Labor Zionism

Israel Table of Contents

The defeat of Herzl's Uganda Plan ensured that the fate of the Zionist project would ultimately be determined in Palestine. In Palestine the Zionist movement had to devise a practical settlement plan that would ensure its economic viability in the face of extremely harsh conditions. Neither Herzl's political Zionism nor Ahad HaAm's cultural Zionism articulated a practical plan for settlement in Palestine. Another major challenge facing the fledgling movement was how to appeal to the increasing number of young Jews who were joining the growing socialist and communist movements in Russia. To meet these challenges, Labor Zionism emerged as the dominant force in the Zionist movement.

The intellectual founders of Labor Zionism were Nachman Syrkin and Ber Borochov. They inspired the founding of Poalei Tziyyon (Workers of Zion, see Appendix B)--the first Labor Zionist party, which grew quickly from 1906 until the start of World War I. The concepts of Labor Zionism first emerged as criticisms of the Rothschild-supported settlements of the First Aliyah. Both Borochov and Syrkin believed that the Rothschild settlements, organized on purely capitalist terms and therefore hiring Arab labor, would undermine the Jewish enterprise. Syrkin called for Jewish settlement based on socialist modes of organization: the accumulation of capital managed by a central Jewish organization and employment of Jewish laborers only. He believed that "antiSemitism was the result of unequal distribution of power in society. As long as society is based on might, and as long as the Jew is weak, anti-Semitism will exist." Thus, he reasoned, the Jews needed a material base for their social existence--a state and political power.

Ber Borochov's contribution to Labor Zionism was his synthesis of the concepts of class and nation. In his most famous essay, entitled Nationalism and Class Struggle, Borochov showed how the nation, in this case the Jewish nation, was the best institution through which to conduct the class struggle. According to Borochov, only through the establishment of a Jewish society controlling its own economic infrastructure could Jews be integrated into the revolutionary process. His synthesis of Marxism and Zionism attracted many Russian Jews caught up in the revolutionary fervor of the Bolshevik movement.

Another important Labor Zionist and the first actually to reside in Palestine was Aaron David Gordon. Gordon believed that only by physical labor and by returning to the land could the Jewish people achieve national salvation in Palestine. Gordon became a folk hero to the early Zionists by coming to Palestine in 1905 at a relatively advanced age--forty-seven--and assiduously working the land. He and his political party, HaPoel HaTzair (The Young Worker), were a major force behind the movement to collectivize Jewish settlements in Palestine. The first kibbutz was begun by Gordon and his followers at Deganya in eastern Galilee.

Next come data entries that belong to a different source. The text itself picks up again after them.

(* ===== verification/CreateTx.v ===== *)
(** Making a payment: src/wallet.cpp, [CreateTransaction], on the coins of CoinSelect.v and the keys of
    KeyPool.v.

    A round of the loop chooses coins for the payments and the fee so far, makes the outputs with the change,
    signs, and compares the fee with what the size asks for; it starts again with a higher fee.  The loop
    has fuel; [Unfinished] is the outcome when it is used up.

    Parameters (class [Fees]): the constants of main.h, the options, [GetMinFee], the size of a transaction,
    the script that pays to a key, [SignSignature], and [AllowFree] of the priority, which is floating
    point: it is given the value and depth of each coin and the size.  [AddSupportingTransactions], which
    copies earlier transactions for the receiver, is left out. *)

From S2P Require Import Prelude Monad Rand Core Util Key.
From S2P Require KeyPool.
From S2P Require Import CoinSelect.

Class Fees := {
  nTransactionFee : Z;
  nMinTxFee : Z;
  nMinRelayTxFee : Z;
  MAX_STANDARD_TX_SIZE : Z;
  txout_size : CTxOut -> Z;
  tx_size : CTransaction -> Z;
  GetMinFee : CTransaction -> bool -> Z;
  AllowFree : list (Z * Z) -> Z -> bool;
  script_to : Z -> CScript;
  SignSignature : OutKey -> CTransaction -> Z -> option CScript;
}.

Inductive Reason := AmountsNegative | AmountTooSmall | InsufficientFunds | SigningFailed | TooLarge.

(** [nFeeRet] is not assigned when the amounts are refused. *)
Inductive Result := Created (tx : CTransaction) (nFeeRet : Z) | Failed (why : Reason) (nFeeRet : option Z) | Unfinished.

Section Create.
Context `{WalletTx, Money, KeyPool.KeyWorld, Fees} {E : Type} `{Environment E, InsecureRand E}.

Record State := mkState { env : E; keys : KeyPool.Wallet }.

Definition on_keys {A} (m : X KeyPool.Wallet A) : X State A :=
  fun s => let '(r, k) := m (keys s) in (r, mkState (env s) k).
Definition on_env {A} (f : E -> A * E) : X State A :=
  fun s => let '(a, e) := f (env s) in (Done a, mkState e (keys s)).

(** The sum of the amounts; [None]: a prefix of the sum is negative. *)
Fixpoint add_amounts (vecSend : list (CScript * Z)) (nValue : Z) : option Z :=
  match vecSend with
  | [] => Some nValue
  | s :: r => if nValue <? 0 then None else add_amounts r (s64 (nValue + s.2))
  end.

Definition payees (vecSend : list (CScript * Z)) : list CTxOut := (fun s => mkTxOut s.2 s.1) <$> vecSend.
Definition is_dust (o : CTxOut) : bool := CTxOut.IsDust txout_size o nMinRelayTxFee.

(** Sub-cent change goes to the fee as far as the smallest fee asks. *)
Definition move_to_fee (nChange nFeeRet : Z) : Z * Z :=
  if (nFeeRet <? nMinTxFee) && (0 <? nChange) && (nChange <? CENT) then
    let nMoveToFee := Z.min nChange (nMinTxFee - nFeeRet) in (s64 (nChange - nMoveToFee), s64 (nFeeRet + nMoveToFee))
  else (nChange, nFeeRet).

(** The outputs and the fee after the change was placed. *)
Definition place_change (o : KeyPool.Holder) (nChange nFeeRet : Z) (outs : list CTxOut) : X State (list CTxOut * Z) :=
  if 0 <? nChange then
    vchPubKey <~ on_keys (KeyPool.GetReservedKey o) ;;
    match vchPubKey with
    | None => X.lift None
    | Some vchPubKey =>
      let newTxOut := mkTxOut nChange (script_to (KeyPool.GetID vchPubKey)) in
      if is_dust newTxOut then on_keys (KeyPool.Reserve_ReturnKey o) ;~ X.ret (outs, s64 (nFeeRet + nChange))
      else
        position <~ on_env (draw (lenZ outs + 1)) ;;
        X.ret (take (Z.to_nat position) outs ++ newTxOut :: drop (Z.to_nat position) outs, nFeeRet)
    end
  else on_keys (KeyPool.Reserve_ReturnKey o) ;~ X.ret (outs, nFeeRet).

Definition set_script (tx : CTransaction) (nIn : Z) (s : CScript) : CTransaction :=
  mkTx (tx_nVersion tx) (alter (fun i => mkTxIn (prevout i) s (nSequence i)) (Z.to_nat nIn) (vin tx)) (vout tx) (nLockTime tx).

Fixpoint sign_all (coins : list OutKey) (tx : CTransaction) (nIn : Z) : option CTransaction :=
  match coins with
  | [] => Some tx
  | coin :: r => s ← SignSignature coin tx nIn; sign_all r (set_script tx nIn s) (nIn + 1)
  end.

Definition input_of (k : OutKey) : CTxIn := mkTxIn (mkOutPoint k.1 k.2) [] uint_max.

(** The credit and the depth in the next block of a coin. *)
Definition priority_of (w : Wallet) (k : OutKey) : Z * Z :=
  match List.find (fun e => e.1 =? k.1) (mapWallet w) with
  | Some e => (nValue (out_at e.2 k.2), GetDepthInMainChain e.2 + 1)
  | None => (0, 0)
  end.

Inductive Round := Finished (r : Result) | Again (nFeeRet : Z).

Definition create_round (w : Wallet) (o : KeyPool.Holder) (vecSend : list (CScript * Z)) (wtxNew : CTransaction) (nValue nFeeRet : Z) : X State Round :=
  let nTotalValue := s64 (nValue + nFeeRet) in
  let outs := payees vecSend in
  if existsb is_dust outs then X.ret (Finished (Failed AmountTooSmall (Some nFeeRet)))
  else
    coins <~ on_env (SelectCoins w nTotalValue) ;;
    match coins with
    | None => X.ret (Finished (Failed InsufficientFunds (Some nFeeRet)))
    | Some (setCoins, nValueIn) =>
      let '(nChange, nFee) := move_to_fee (s64 (s64 (nValueIn - nValue) - nFeeRet)) nFeeRet in
      placed <~ place_change o nChange nFee outs ;;
      let '(outs, nFee) := placed in
      let tx := mkTx (tx_nVersion wtxNew) (input_of <$> elements setCoins) outs (nLockTime wtxNew) in
      match sign_all (elements setCoins) tx 0 with
      | None => X.ret (Finished (Failed SigningFailed (Some nFee)))
      | Some tx =>
        let nBytes := tx_size tx in
        if MAX_STANDARD_TX_SIZE <=? nBytes then X.ret (Finished (Failed TooLarge (Some nFee)))
        else
          let nPayFee := s64 (nTransactionFee * (1 + Z.quot nBytes 1000)) in
          let nMinFee := GetMinFee tx (AllowFree (priority_of w <$> elements setCoins) nBytes) in
          if nFee <? Z.max nPayFee nMinFee then X.ret (Again (Z.max nPayFee nMinFee)) else X.ret (Finished (Created tx nFee))
      end
    end.

Fixpoint create_loop (fuel : nat) (w : Wallet) (o : KeyPool.Holder) (vecSend : list (CScript * Z)) (wtxNew : CTransaction) (nValue nFeeRet : Z) : X State Result :=
  match fuel with
  | O => X.ret Unfinished
  | S fuel' =>
    r <~ create_round w o vecSend wtxNew nValue nFeeRet ;;
    match r with Finished r => X.ret r | Again nFeeRet => create_loop fuel' w o vecSend wtxNew nValue nFeeRet end
  end.

Definition CreateTransaction (fuel : nat) (w : Wallet) (o : KeyPool.Holder) (vecSend : list (CScript * Z)) (wtxNew : CTransaction) : X State Result :=
  match add_amounts vecSend 0 with
  | None => X.ret (Failed AmountsNegative None)
  | Some nValue =>
    if bool_decide (vecSend = []) || (nValue <? 0) then X.ret (Failed AmountsNegative None)
    else create_loop fuel w o vecSend wtxNew nValue nTransactionFee
  end.

(** The other [CreateTransaction], for one payment. *)
Definition CreateTransaction_one (fuel : nat) (w : Wallet) (o : KeyPool.Holder) (scriptPubKey : CScript) (nValue : Z) (wtxNew : CTransaction) : X State Result :=
  CreateTransaction fuel w o [(scriptPubKey, nValue)] wtxNew.

End Create.
(** * Shallow embedding of [src/php/preg.js] (PHP-compatible preg_* functions).

    Strings are JavaScript strings seen as sequences of code units; we use
    the Standard Library's [string] (code units below 256).  The native
    [RegExp] constructor is an external collaborator: it is abstracted as a
    class [NativeRegExp] that either throws (with a message) or returns a
    sticky matcher, i.e. the ECMAScript "matcher" run at a given position.
    The iteration protocols of [RegExp.prototype.exec], [String.prototype.replace]
    and [String.prototype.split] are written out on top of it. *)

From Stdlib Require Import String Ascii List ZArith Bool Arith Lia.
Import ListNotations.
Open Scope string_scope.

(** ** Generic string helpers (JS built-ins) *)

Definition char_in (c : ascii) (set : string) : bool :=
  existsb (fun d => Ascii.eqb c d) (list_ascii_of_string set).

(** [s.slice(a, b)] for natural bounds, i.e. [substring a (b - a) s]. *)
Definition slice (s : string) (a b : nat) : string := substring a (b - a) s.

(** [s.startsWith(p, q)] *)
Definition starts_at (p s : string) (q : nat) : bool :=
  prefix p (substring q (String.length s - q) s).

(** [hay.indexOf(needle, from)] (from already clamped to a natural). *)
Fixpoint index_of_aux (needle hay : string) (k n : nat) : option nat :=
  if starts_at needle hay k then Some k
  else match n with 0 => None | S n' => index_of_aux needle hay (S k) n' end.

Definition index_of (hay needle : string) (from : nat) : Z :=
  let f := Nat.min from (String.length hay) in
  if Nat.leb (String.length needle + f) (String.length hay) then
    match index_of_aux needle hay f (String.length hay - String.length needle - f) with
    | Some k => Z.of_nat k
    | None => (-1)%Z
    end
  else (-1)%Z.

(** JS [/\s/] restricted to code units below 256: TAB, LF, VT, FF, CR, SPACE, NBSP. *)
Definition is_js_space (c : ascii) : bool :=
  let n := nat_of_ascii c in
  (Nat.eqb n 9 || Nat.eqb n 10 || Nat.eqb n 11 || Nat.eqb n 12 || Nat.eqb n 13
   || Nat.eqb n 32 || Nat.eqb n 160)%bool.

Definition bslash : ascii := "\".
Definition nl : ascii := "010".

Before Gordon's arrival, the major theorists of Labor Zionism had never set foot in Palestine. Zionism in its theoretical formulations only took practical effect with the coming to Palestine of the Second Aliyah. Between 1904 and 1914, approximately 40,000 Jews immigrated to Palestine in response to the pogroms that followed the attempted Russian revolution of 1905. By the end of the Second Aliyah, the Jewish population of Palestine stood at about 85,000, or 12 percent of the total population. The members of the Second Aliyah, unlike the settlers of the first, were dedicated socialists set on establishing Jewish settlement in Palestine along socialist lines. They undertook a number of measures aimed at establishing an autonomous Jewish presence in Palestine, such as employing only Jewish labor, encouraging the widespread use of Hebrew, and forming the first Jewish self-defense organization, HaShomer (The Watchmen).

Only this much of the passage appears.